> **WORK TASK**: If a line in the entries contains the string "Import", include that line in your answer.

(Data excerpts)
# # #
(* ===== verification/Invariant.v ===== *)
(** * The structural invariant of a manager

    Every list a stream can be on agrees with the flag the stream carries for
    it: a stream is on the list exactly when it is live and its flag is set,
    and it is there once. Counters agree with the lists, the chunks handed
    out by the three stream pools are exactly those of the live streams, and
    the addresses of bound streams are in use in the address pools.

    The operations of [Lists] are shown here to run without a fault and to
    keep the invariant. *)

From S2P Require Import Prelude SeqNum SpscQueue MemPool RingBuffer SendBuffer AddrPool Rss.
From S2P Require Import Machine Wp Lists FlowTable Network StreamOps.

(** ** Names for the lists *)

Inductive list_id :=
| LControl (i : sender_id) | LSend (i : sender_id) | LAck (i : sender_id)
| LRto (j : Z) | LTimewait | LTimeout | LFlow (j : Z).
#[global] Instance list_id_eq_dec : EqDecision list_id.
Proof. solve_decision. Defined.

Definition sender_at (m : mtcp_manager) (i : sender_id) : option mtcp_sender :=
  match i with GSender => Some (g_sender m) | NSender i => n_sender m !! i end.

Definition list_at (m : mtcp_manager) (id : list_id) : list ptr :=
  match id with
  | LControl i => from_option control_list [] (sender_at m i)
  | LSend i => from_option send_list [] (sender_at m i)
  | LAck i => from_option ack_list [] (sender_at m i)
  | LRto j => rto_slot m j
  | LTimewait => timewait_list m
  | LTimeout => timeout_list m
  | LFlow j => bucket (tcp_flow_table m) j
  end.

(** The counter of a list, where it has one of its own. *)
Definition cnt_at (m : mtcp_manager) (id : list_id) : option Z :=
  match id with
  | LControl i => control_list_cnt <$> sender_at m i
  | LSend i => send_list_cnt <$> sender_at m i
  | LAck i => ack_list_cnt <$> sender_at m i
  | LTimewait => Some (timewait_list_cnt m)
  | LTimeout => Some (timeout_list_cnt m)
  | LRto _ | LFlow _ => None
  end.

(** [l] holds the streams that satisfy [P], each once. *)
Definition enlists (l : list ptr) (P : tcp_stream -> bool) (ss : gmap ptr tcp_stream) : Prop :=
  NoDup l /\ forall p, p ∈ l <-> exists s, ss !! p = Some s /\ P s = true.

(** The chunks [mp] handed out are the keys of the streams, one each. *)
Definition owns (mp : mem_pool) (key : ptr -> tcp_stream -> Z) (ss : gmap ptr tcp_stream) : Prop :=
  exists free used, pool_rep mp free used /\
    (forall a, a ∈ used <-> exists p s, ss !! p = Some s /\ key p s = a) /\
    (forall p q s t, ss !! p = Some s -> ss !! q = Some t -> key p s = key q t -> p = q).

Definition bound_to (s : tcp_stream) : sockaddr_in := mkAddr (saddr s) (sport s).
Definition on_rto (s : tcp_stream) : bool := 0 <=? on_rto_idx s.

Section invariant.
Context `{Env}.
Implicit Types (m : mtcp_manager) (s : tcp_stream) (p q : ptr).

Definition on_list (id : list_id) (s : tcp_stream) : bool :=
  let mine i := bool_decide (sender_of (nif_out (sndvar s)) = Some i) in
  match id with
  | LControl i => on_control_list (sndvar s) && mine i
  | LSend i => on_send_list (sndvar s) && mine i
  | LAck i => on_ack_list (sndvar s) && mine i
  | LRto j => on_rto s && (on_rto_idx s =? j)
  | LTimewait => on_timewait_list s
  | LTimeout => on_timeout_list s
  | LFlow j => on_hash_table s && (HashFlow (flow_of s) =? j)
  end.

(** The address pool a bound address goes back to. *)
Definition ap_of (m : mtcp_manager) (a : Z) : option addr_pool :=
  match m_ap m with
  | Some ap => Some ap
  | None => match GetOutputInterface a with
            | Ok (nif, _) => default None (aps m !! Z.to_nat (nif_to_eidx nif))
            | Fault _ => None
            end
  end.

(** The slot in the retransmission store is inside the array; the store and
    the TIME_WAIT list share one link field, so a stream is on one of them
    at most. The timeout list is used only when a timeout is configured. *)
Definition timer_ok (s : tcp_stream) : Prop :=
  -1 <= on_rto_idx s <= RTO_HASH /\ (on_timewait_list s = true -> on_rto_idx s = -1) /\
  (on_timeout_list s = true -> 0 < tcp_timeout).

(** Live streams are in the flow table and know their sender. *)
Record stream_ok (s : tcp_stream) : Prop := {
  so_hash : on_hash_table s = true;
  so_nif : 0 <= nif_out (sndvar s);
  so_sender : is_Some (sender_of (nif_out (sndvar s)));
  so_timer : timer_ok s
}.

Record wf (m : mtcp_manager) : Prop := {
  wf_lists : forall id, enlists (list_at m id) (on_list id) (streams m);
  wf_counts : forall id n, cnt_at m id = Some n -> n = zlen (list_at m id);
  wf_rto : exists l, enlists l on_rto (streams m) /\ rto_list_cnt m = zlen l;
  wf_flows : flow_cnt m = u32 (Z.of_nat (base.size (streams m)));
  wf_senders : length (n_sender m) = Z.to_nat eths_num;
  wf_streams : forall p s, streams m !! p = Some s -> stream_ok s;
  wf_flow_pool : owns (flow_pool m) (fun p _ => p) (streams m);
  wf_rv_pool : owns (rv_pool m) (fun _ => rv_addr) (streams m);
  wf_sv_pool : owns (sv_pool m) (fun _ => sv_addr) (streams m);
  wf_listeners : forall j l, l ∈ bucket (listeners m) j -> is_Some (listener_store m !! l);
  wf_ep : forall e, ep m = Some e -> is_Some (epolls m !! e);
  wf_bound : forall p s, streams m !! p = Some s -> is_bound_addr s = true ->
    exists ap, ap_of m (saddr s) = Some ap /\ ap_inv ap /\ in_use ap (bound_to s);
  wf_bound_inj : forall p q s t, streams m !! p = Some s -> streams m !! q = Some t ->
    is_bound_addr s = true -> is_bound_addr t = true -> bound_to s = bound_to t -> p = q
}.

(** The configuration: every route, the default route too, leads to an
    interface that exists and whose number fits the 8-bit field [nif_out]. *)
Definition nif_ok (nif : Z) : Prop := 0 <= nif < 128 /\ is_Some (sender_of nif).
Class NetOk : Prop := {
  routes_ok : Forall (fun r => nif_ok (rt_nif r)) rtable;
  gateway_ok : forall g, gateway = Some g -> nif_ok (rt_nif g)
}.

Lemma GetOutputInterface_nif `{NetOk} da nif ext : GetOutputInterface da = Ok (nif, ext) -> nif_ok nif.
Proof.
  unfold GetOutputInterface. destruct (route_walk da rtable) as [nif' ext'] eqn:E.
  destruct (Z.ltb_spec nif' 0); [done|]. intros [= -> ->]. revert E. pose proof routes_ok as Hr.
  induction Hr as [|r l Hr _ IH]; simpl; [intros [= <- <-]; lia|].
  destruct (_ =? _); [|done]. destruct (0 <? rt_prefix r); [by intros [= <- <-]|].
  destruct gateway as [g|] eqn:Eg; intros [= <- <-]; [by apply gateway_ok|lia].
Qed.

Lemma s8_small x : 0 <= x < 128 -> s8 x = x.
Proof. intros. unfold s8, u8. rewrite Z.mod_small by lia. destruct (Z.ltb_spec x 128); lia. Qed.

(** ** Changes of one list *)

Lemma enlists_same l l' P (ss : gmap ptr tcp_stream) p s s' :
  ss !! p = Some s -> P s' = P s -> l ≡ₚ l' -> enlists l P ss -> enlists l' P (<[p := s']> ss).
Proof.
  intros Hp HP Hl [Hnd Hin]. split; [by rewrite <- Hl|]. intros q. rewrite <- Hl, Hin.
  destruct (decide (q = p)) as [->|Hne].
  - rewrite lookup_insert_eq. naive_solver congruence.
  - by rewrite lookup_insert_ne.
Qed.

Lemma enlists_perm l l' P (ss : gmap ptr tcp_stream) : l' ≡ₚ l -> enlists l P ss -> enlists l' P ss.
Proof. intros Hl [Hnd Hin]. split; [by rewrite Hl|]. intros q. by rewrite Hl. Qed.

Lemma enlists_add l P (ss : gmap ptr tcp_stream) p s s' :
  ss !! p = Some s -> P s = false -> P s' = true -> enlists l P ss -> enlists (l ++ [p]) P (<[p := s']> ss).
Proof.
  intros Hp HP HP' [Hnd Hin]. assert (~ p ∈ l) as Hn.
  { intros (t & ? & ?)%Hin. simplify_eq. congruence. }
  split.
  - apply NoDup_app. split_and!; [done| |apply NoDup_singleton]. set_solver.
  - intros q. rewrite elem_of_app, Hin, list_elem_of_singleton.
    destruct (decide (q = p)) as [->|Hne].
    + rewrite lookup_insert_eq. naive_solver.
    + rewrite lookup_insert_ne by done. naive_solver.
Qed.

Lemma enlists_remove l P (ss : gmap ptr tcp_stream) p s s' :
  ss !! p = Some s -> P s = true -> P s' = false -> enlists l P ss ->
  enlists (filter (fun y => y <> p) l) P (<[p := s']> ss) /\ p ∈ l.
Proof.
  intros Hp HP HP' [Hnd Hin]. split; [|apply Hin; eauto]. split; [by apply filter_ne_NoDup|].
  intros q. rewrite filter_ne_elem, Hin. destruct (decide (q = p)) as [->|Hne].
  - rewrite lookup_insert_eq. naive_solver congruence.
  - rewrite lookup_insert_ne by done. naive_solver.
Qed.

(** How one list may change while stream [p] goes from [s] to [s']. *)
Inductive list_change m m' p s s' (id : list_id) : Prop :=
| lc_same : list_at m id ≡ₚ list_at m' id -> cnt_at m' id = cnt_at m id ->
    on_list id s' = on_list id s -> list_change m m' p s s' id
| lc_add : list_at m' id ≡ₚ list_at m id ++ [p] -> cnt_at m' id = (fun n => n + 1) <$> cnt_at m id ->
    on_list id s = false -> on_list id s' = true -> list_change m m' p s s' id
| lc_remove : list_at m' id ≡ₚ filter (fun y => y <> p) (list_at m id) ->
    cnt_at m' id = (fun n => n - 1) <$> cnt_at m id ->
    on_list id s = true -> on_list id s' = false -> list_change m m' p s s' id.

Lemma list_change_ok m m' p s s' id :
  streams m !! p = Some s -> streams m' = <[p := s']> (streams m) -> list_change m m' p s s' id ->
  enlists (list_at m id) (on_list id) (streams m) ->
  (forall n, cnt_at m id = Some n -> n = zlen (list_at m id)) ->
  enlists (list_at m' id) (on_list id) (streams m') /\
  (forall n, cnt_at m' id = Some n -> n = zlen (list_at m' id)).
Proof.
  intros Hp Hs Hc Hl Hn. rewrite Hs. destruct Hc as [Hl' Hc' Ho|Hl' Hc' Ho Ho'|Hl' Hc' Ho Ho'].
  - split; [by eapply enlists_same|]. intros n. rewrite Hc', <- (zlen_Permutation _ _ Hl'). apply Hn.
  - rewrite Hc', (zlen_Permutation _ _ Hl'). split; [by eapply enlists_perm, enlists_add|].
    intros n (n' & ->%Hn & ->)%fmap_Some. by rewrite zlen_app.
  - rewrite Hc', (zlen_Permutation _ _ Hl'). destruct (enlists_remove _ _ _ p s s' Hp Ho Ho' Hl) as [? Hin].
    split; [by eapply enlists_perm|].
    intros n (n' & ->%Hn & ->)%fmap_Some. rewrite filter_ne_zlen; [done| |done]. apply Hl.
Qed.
# # #
> **EXPECTED ANSWER**:
From S2P Require Import Prelude SeqNum SpscQueue MemPool RingBuffer SendBuffer AddrPool Rss.
From S2P Require Import Machine Wp Lists FlowTable Network StreamOps.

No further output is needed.